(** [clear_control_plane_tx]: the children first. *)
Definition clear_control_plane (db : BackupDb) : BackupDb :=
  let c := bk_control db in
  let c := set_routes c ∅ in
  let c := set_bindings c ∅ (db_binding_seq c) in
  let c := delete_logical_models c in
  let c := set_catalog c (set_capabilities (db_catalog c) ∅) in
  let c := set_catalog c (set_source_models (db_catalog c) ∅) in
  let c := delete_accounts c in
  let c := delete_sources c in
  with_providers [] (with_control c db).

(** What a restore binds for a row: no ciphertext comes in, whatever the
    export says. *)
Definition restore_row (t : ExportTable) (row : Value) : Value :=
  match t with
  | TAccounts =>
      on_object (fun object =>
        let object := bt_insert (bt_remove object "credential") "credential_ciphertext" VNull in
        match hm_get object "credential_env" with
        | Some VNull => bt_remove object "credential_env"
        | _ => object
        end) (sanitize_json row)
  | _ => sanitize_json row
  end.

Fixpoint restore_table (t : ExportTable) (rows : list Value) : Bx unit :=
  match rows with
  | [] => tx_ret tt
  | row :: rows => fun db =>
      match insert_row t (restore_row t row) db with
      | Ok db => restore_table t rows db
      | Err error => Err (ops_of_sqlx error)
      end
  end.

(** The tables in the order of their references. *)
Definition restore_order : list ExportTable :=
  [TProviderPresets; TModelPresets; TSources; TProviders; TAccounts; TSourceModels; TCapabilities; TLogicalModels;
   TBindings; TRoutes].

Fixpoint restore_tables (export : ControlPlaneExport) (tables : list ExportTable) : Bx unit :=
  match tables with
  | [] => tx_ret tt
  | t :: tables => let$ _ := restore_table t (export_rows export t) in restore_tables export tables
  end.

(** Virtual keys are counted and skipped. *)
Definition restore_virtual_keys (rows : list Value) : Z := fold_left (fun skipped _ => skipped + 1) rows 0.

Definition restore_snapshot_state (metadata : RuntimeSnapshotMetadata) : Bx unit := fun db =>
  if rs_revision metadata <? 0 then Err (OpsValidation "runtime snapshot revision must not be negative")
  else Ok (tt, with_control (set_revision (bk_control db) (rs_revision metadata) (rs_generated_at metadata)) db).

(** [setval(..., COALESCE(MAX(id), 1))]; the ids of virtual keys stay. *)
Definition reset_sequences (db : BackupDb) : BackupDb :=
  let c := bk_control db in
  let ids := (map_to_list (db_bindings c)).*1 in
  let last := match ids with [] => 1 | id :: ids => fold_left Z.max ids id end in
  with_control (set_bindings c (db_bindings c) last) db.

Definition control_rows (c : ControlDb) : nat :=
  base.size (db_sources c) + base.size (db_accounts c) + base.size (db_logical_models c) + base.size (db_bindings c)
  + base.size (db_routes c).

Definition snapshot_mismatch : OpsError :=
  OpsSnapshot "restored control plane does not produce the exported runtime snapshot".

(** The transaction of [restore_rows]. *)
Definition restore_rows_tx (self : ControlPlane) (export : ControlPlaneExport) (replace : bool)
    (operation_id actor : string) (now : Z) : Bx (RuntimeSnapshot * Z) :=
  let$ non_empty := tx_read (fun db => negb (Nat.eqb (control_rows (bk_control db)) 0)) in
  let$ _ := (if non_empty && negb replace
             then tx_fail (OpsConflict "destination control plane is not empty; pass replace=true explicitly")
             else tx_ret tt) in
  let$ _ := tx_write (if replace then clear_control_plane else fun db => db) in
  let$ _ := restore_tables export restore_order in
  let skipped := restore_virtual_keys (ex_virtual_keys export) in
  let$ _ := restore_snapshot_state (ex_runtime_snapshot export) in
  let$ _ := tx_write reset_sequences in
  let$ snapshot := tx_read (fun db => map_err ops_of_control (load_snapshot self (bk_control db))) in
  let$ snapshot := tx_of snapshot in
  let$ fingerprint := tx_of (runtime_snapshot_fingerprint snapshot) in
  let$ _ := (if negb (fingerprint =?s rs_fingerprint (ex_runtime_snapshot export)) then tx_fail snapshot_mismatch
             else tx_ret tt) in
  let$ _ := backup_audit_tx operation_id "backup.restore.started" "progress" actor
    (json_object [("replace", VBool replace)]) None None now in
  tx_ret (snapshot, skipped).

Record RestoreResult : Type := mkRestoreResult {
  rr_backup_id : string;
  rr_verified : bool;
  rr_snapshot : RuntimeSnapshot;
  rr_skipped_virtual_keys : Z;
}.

====

The full set of records must be output again exactly.

**The completed task:**
(** [clear_control_plane_tx]: the children first. *)
Definition clear_control_plane (db : BackupDb) : BackupDb :=
  let c := bk_control db in
  let c := set_routes c ∅ in
  let c := set_bindings c ∅ (db_binding_seq c) in
  let c := delete_logical_models c in
  let c := set_catalog c (set_capabilities (db_catalog c) ∅) in
  let c := set_catalog c (set_source_models (db_catalog c) ∅) in
  let c := delete_accounts c in
  let c := delete_sources c in
  with_providers [] (with_control c db).

(** What a restore binds for a row: no ciphertext comes in, whatever the
    export says. *)
Definition restore_row (t : ExportTable) (row : Value) : Value :=
  match t with
  | TAccounts =>
      on_object (fun object =>
        let object := bt_insert (bt_remove object "credential") "credential_ciphertext" VNull in
        match hm_get object "credential_env" with
        | Some VNull => bt_remove object "credential_env"
        | _ => object
        end) (sanitize_json row)
  | _ => sanitize_json row
  end.

Fixpoint restore_table (t : ExportTable) (rows : list Value) : Bx unit :=
  match rows with
  | [] => tx_ret tt
  | row :: rows => fun db =>
      match insert_row t (restore_row t row) db with
      | Ok db => restore_table t rows db
      | Err error => Err (ops_of_sqlx error)
      end
  end.

(** The tables in the order of their references. *)
Definition restore_order : list ExportTable :=
  [TProviderPresets; TModelPresets; TSources; TProviders; TAccounts; TSourceModels; TCapabilities; TLogicalModels;
   TBindings; TRoutes].

Fixpoint restore_tables (export : ControlPlaneExport) (tables : list ExportTable) : Bx unit :=
  match tables with
  | [] => tx_ret tt
  | t :: tables => let$ _ := restore_table t (export_rows export t) in restore_tables export tables
  end.

(** Virtual keys are counted and skipped. *)
Definition restore_virtual_keys (rows : list Value) : Z := fold_left (fun skipped _ => skipped + 1) rows 0.

Definition restore_snapshot_state (metadata : RuntimeSnapshotMetadata) : Bx unit := fun db =>
  if rs_revision metadata <? 0 then Err (OpsValidation "runtime snapshot revision must not be negative")
  else Ok (tt, with_control (set_revision (bk_control db) (rs_revision metadata) (rs_generated_at metadata)) db).

(** [setval(..., COALESCE(MAX(id), 1))]; the ids of virtual keys stay. *)
Definition reset_sequences (db : BackupDb) : BackupDb :=
  let c := bk_control db in
  let ids := (map_to_list (db_bindings c)).*1 in
  let last := match ids with [] => 1 | id :: ids => fold_left Z.max ids id end in
  with_control (set_bindings c (db_bindings c) last) db.

Definition control_rows (c : ControlDb) : nat :=
  base.size (db_sources c) + base.size (db_accounts c) + base.size (db_logical_models c) + base.size (db_bindings c)
  + base.size (db_routes c).

Definition snapshot_mismatch : OpsError :=
  OpsSnapshot "restored control plane does not produce the exported runtime snapshot".

(** The transaction of [restore_rows]. *)
Definition restore_rows_tx (self : ControlPlane) (export : ControlPlaneExport) (replace : bool)
    (operation_id actor : string) (now : Z) : Bx (RuntimeSnapshot * Z) :=
  let$ non_empty := tx_read (fun db => negb (Nat.eqb (control_rows (bk_control db)) 0)) in
  let$ _ := (if non_empty && negb replace
             then tx_fail (OpsConflict "destination control plane is not empty; pass replace=true explicitly")
             else tx_ret tt) in
  let$ _ := tx_write (if replace then clear_control_plane else fun db => db) in
  let$ _ := restore_tables export restore_order in
  let skipped := restore_virtual_keys (ex_virtual_keys export) in
  let$ _ := restore_snapshot_state (ex_runtime_snapshot export) in
  let$ _ := tx_write reset_sequences in
  let$ snapshot := tx_read (fun db => map_err ops_of_control (load_snapshot self (bk_control db))) in
  let$ snapshot := tx_of snapshot in
  let$ fingerprint := tx_of (runtime_snapshot_fingerprint snapshot) in
  let$ _ := (if negb (fingerprint =?s rs_fingerprint (ex_runtime_snapshot export)) then tx_fail snapshot_mismatch
             else tx_ret tt) in
  let$ _ := backup_audit_tx operation_id "backup.restore.started" "progress" actor
    (json_object [("replace", VBool replace)]) None None now in
  tx_ret (snapshot, skipped).

Record RestoreResult : Type := mkRestoreResult {
  rr_backup_id : string;
  rr_verified : bool;
  rr_snapshot : RuntimeSnapshot;
  rr_skipped_virtual_keys : Z;
}.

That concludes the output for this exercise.